While WannaCry was a ransomware attack, the group has been known to use DDoS attacks too, being allegedly responsible for “Operation Troy” between 2009 and 2012. Major targets were involved in this instance that point to nation state motives, with the South Korean government found to be in the firing line.
The $81 million heist of a bank in Bangladesh in 2016 was also thought to be the work of the Lazarus Group, as well as a seemingly vengeful attack on Sony Pictures following the release of comedy that centred upon the assassination of leader of North Korea, Kim Jong-un.
The Condor/The Darkside Hacker, also known as Kevin Mitnick, is 54 and from the United States. The a high profile hacker has actually switched sides in recent times to head up a consulting firm that bears his name, Mitnick Security Consulting.

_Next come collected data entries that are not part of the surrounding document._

(** * Dr.Foscah medical portfolio backend: message lifecycle, auth gate,
      notification relay and site content store.

    A shallow embedding of [medical2_portfolio.py].  The SQLite tables are
    finite maps keyed by their primary (or unique) key, every SQL statement
    of [DatabaseManager] is a function on the [Database] record, and the
    Flask routes are functions from a request to a response and a new
    database.  The wall clock, the password hashing primitive, the JWT
    codec, the [json] module and the SMTP transport are inputs of the
    functions that use them.

    Conventions.  Request fields and method arguments have the types the
    signatures and dataclasses declare ([str] for every form field); a
    request body of string fields is a finite map, a JSON document is a
    [json] value.  Every SQL statement runs to completion: a locked or
    full database, and with it the [except Exception] branches that only
    report such failures, are outside the model.  The [email_templates]
    table is a record of its own ([Templates]): no operation touches it
    together with another table. *)

From stdpp Require Import base decidable option list strings pretty fin_maps gmap sorting.
From Stdlib Require Import ZArith Ascii.

Local Open Scope Z_scope.

(** ** Python strings *)

Module Py.

(** Truthiness of a [str]: [if s:] holds for every non-empty string. *)
Definition truthy (s : string) : bool := bool_decide (s ≠ "").

(** [needle in hay] on strings: substring test. *)
Fixpoint contains (needle hay : string) : bool :=
  String.prefix needle hay ||
  match hay with
  | EmptyString => false
  | String _ rest => contains needle rest
  end.

(** [sep.join(parts)]. *)
Fixpoint join (sep : string) (parts : list string) : string :=
  match parts with
  | [] => ""
  | [p] => p
  | p :: rest => p +:+ sep +:+ join sep rest
  end.

(** The two line feeds that start every appended note. *)
Definition blank_line : string := String "010"%char (String "010"%char "").

(** [str(n).zfill(width)] for a non-negative number. *)
Definition zfill (width : nat) (n : N) : string :=
  let digits := pretty n in
  String.concat "" (replicate (width - String.length digits) "0") +:+ digits.

End Py.

(** ** Wall clock *)

(** The fields of a [datetime] value as [datetime.now()] returns it. *)
Record datetime := {
  dt_year : N; dt_month : N; dt_day : N;
  dt_hour : N; dt_minute : N; dt_second : N; dt_microsecond : N
}.

(** [dt.strftime('%Y-%m-%d %H:%M')]. *)
Definition strftime_ymd_hm (dt : datetime) : string :=
  Py.zfill 4 (dt_year dt) +:+ "-" +:+ Py.zfill 2 (dt_month dt) +:+ "-" +:+
  Py.zfill 2 (dt_day dt) +:+ " " +:+
  Py.zfill 2 (dt_hour dt) +:+ ":" +:+ Py.zfill 2 (dt_minute dt).

(** [dt.isoformat()]: the microseconds are printed only when non-zero. *)
Definition isoformat (dt : datetime) : string :=
  Py.zfill 4 (dt_year dt) +:+ "-" +:+ Py.zfill 2 (dt_month dt) +:+ "-" +:+
  Py.zfill 2 (dt_day dt) +:+ "T" +:+
  Py.zfill 2 (dt_hour dt) +:+ ":" +:+ Py.zfill 2 (dt_minute dt) +:+ ":" +:+
  Py.zfill 2 (dt_second dt) +:+
  (if decide (dt_microsecond dt = 0%N) then ""
   else "." +:+ Py.zfill 6 (dt_microsecond dt)).

(** SQLite's [CURRENT_TIMESTAMP]: ["YYYY-MM-DD HH:MM:SS"]. *)
Definition current_timestamp (dt : datetime) : string :=
  Py.zfill 4 (dt_year dt) +:+ "-" +:+ Py.zfill 2 (dt_month dt) +:+ "-" +:+
  Py.zfill 2 (dt_day dt) +:+ " " +:+
  Py.zfill 2 (dt_hour dt) +:+ ":" +:+ Py.zfill 2 (dt_minute dt) +:+ ":" +:+
  Py.zfill 2 (dt_second dt).

(** ** Data model *)

(** One row of the [clients] table, without its primary key [id] (the key
    of the table map).  The two BOOLEAN columns hold SQLite integers;
    [reply_date] has no default and is NULL ([None]) until a reply. *)
Record ClientRow := {
  row_name : string;
  row_email : string;
  row_phone : string;
  row_address : string;
  row_project_type : string;
  row_message : string;
  row_status : string;
  row_read_by_admin : Z;
  row_admin_notes : string;
  row_replied_by_admin : Z;
  row_reply_date : option string;
  row_reply_content : string;
  row_reply_admin : string;
  row_created_at : string
}.

(** The [Client] dataclass. *)
Module Client.
Record t := {
  id : Z;
  name : string;
  email : string;
  phone : string;
  address : string;
  project_type : string;
  message : string;
  status : string;
  created_at : string;
  read_by_admin : bool;
  admin_notes : string;
  replied_by_admin : bool;
  reply_date : string;
  reply_content : string;
  reply_admin : string
}.
End Client.

(** One row of [website_content], keyed by its UNIQUE [section]. *)
Record ContentRow := {
  content_id : Z;
  content_text : string;
  content_updated_at : string
}.

(** The [WebsiteContent] dataclass. *)
Module WebsiteContent.
Record t := {
  section : string;
  content : string;
  updated_at : string
}.
End WebsiteContent.

(** The [AdminUser] dataclass; a row of [admin_users] has the same columns. *)
Module AdminUser.
Record t := {
  id : Z;
  username : string;
  password_hash : string;
  created_at : string
}.
End AdminUser.

(** The database file: the tables the operations below touch, each
    AUTOINCREMENT table with its [sqlite_sequence] entry. *)
Record Database := {
  clients : gmap Z ClientRow;
  clients_seq : Z;
  website_content : gmap string ContentRow;
  website_content_seq : Z;
  admin_users : list AdminUser.t;
  admin_users_seq : Z
}.

Definition empty_database : Database :=
  {| clients := ∅; clients_seq := 0;
     website_content := ∅; website_content_seq := 0;
     admin_users := []; admin_users_seq := 0 |}.

Definition with_clients (t : gmap Z ClientRow) (db : Database) : Database :=
  {| clients := t; clients_seq := clients_seq db;
     website_content := website_content db;
     website_content_seq := website_content_seq db;
     admin_users := admin_users db;
     admin_users_seq := admin_users_seq db |}.

(** ** SQL statements on the [clients] table *)

Module Sql.

(** [SELECT COUNT( * ) FROM clients WHERE ...]. *)
Definition count (where_ : Z → ClientRow → bool) (t : gmap Z ClientRow) : nat :=
  size (filter (λ kr, where_ kr.1 kr.2 = true) t).

(** The table after [UPDATE clients SET ... WHERE ...]. *)
Definition updated (where_ : Z → ClientRow → bool) (set : ClientRow → ClientRow)
    (t : gmap Z ClientRow) : gmap Z ClientRow :=
  map_imap (λ k r, Some (if where_ k r then set r else r)) t.

(** [UPDATE clients SET ... WHERE ...]: the new table and [rowcount]. *)
Definition update (where_ : Z → ClientRow → bool) (set : ClientRow → ClientRow)
    (t : gmap Z ClientRow) : gmap Z ClientRow * nat :=
  (updated where_ set t, count where_ t).

(** The table after [DELETE FROM clients WHERE ...]. *)
Definition deleted (where_ : Z → ClientRow → bool)
    (t : gmap Z ClientRow) : gmap Z ClientRow :=
  filter (λ kr, where_ kr.1 kr.2 = false) t.

(** [DELETE FROM clients WHERE ...]: the new table and [rowcount]. *)
Definition delete (where_ : Z → ClientRow → bool)
    (t : gmap Z ClientRow) : gmap Z ClientRow * nat :=
  (deleted where_ t, count where_ t).

(** [WHERE id = ?]. *)
Definition by_id (cid : Z) : Z → ClientRow → bool := λ k _, bool_decide (k = cid).

(** The largest rowid of a table (0 when it is empty). *)
Definition max_rowid {A} (t : gmap Z A) : Z :=
  map_fold (λ k _ acc, Z.max k acc) 0 t.

(** The rowid an AUTOINCREMENT insert assigns: one more than the largest
    rowid the table has ever held. *)
Definition next_rowid {A} (t : gmap Z A) (seq : Z) : Z :=
  Z.max (max_rowid t) seq + 1.

End Sql.

(** ** DatabaseManager: client operations *)

Definition valid_statuses : list string :=
  ["new"; "contacted"; "in_progress"; "completed"; "archived"].

(** [_row_to_client]: [x or ''] on the nullable columns, [bool(x)] on the
    two flags. *)
Definition _row_to_client (cid : Z) (row : ClientRow) : Client.t :=
  {| Client.id := cid;
     Client.name := row_name row;
     Client.email := row_email row;
     Client.phone := row_phone row;
     Client.address := row_address row;
     Client.project_type := row_project_type row;
     Client.message := row_message row;
     Client.status := row_status row;
     Client.created_at := row_created_at row;
     Client.read_by_admin := bool_decide (row_read_by_admin row ≠ 0);
     Client.admin_notes := row_admin_notes row;
     Client.replied_by_admin := bool_decide (row_replied_by_admin row ≠ 0);
     Client.reply_date := default "" (row_reply_date row);
     Client.reply_content := row_reply_content row;
     Client.reply_admin := row_reply_admin row |}.

(** The row [INSERT INTO clients (name, email, phone, address, project_type,
    message)] stores: the six values and the column defaults. *)
Definition inserted_row (name email phone address project_type message : string)
    (now : datetime) : ClientRow :=
  {| row_name := name; row_email := email; row_phone := phone;
     row_address := address; row_project_type := project_type;
     row_message := message;
     row_status := "new";
     row_read_by_admin := 0;
     row_admin_notes := "";
     row_replied_by_admin := 0;
     row_reply_date := None;
     row_reply_content := "";
     row_reply_admin := "";
     row_created_at := current_timestamp now |}.

(** [str(KeyError(k))]. *)
Definition key_error (k : string) : string := "'" +:+ k +:+ "'".

Definition create_client (client_data : gmap string string) (now : datetime)
    (db : Database) : (bool * string * option Client.t) * Database :=
  match client_data !! "name" with
  | None => ((false, key_error "name", None), db)
  | Some name =>
    match client_data !! "email" with
    | None => ((false, key_error "email", None), db)
    | Some email =>
      match client_data !! "message" with
      | None => ((false, key_error "message", None), db)
      | Some message =>
        let client_id := Sql.next_rowid (clients db) (clients_seq db) in
        let row := inserted_row name email
                     (default "" (client_data !! "phone"))
                     (default "" (client_data !! "address"))
                     (default "" (client_data !! "project_type"))
                     message now in
        let db' := {| clients := <[client_id := row]> (clients db);
                      clients_seq := client_id;
                      website_content := website_content db;
                      website_content_seq := website_content_seq db;
                      admin_users := admin_users db;
                      admin_users_seq := admin_users_seq db |} in
        match clients db' !! client_id with
        | Some row => ((true, "Client created successfully",
                        Some (_row_to_client client_id row)), db')
        | None => ((false, "Failed to create client", None), db')
        end
      end
    end
  end.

Despite his position now as a figure responsible for helping organisations test the strength of their security, he was previously sentenced to five years in prison for hacking related offenses. Mitnick started his hacking career young, when at 13 years old he managed to beat a process using social engineering that allowed him to use buses for free.
This fascination for beating the system did not leave Mitnick in his younger years, as he was only 16 when he gained entry to a computer network without authorisation. It was almost ten years later when we hacked into Digital Equipment Corporation’s network. After gaining access he copied information there, and for this he was sentenced.
Fancy Bear is another group that is thought to be connected to nation state cyber activity originating from a Russian military intelligence group known as GRU. This connection was made with some confidence by cybersecurity firm Crowdstrike.
Crowdstrike, and particularly the organisation’s CTO, Dmitri Alperovitch have played a part in characterising this group, with the name having been attributed from a system used by Mr Alperovich to identify those behind cyber activity.
Regardless of who is driving the activities of Fancy Bear, it is evident that it is principally involved in cyber espionage. This is down to the fact that the group is known to take aim at governments, security organisations and militaries of its targets.
The fame and threat associated with this hacker group is significant, having been found to have targeted critical areas of geopolitical influence. These are thought to include examples such as Emmanuel Macron’s campaign, the German parliament, and the Democratic National Committee.
Fancy Bear has made deadly use of malware attacks and spear phishing in subduing and infiltrating its targets, perhaps pointing to lacking cybersecurity defences of those within the sights of the allegedly Russia-linked group.
The “Homeless Hacker”, Adrian Lamo, is also among the most formidable hackers to have ever operated. His unique nickname was earned by his constant moving between locations, with this even including living in abandoned buildings and operating out of libraries.
His reputation moved quickly between being considered an agent of security protection, and a notorious hacker. In 2001 he worked toward creating more robust security for Worldcom, but only a year later he hacked The New York Times.
Following the issuance of his arrest warrant, Lamo evaded capture before surrendering to the police. In the years following this he faced an order to pay $65,000 to make up for the damage. The New York Times was not the only organisation he was found to have breached the security of Yahoo!, Microsoft, and LexisNexis.
Lamo was also connected to donating money to WikiLeaks when part of a donors list was revealed, this connection may have been concerning news for some as it aligns his formidable cyber skills with a will to reveal secret information.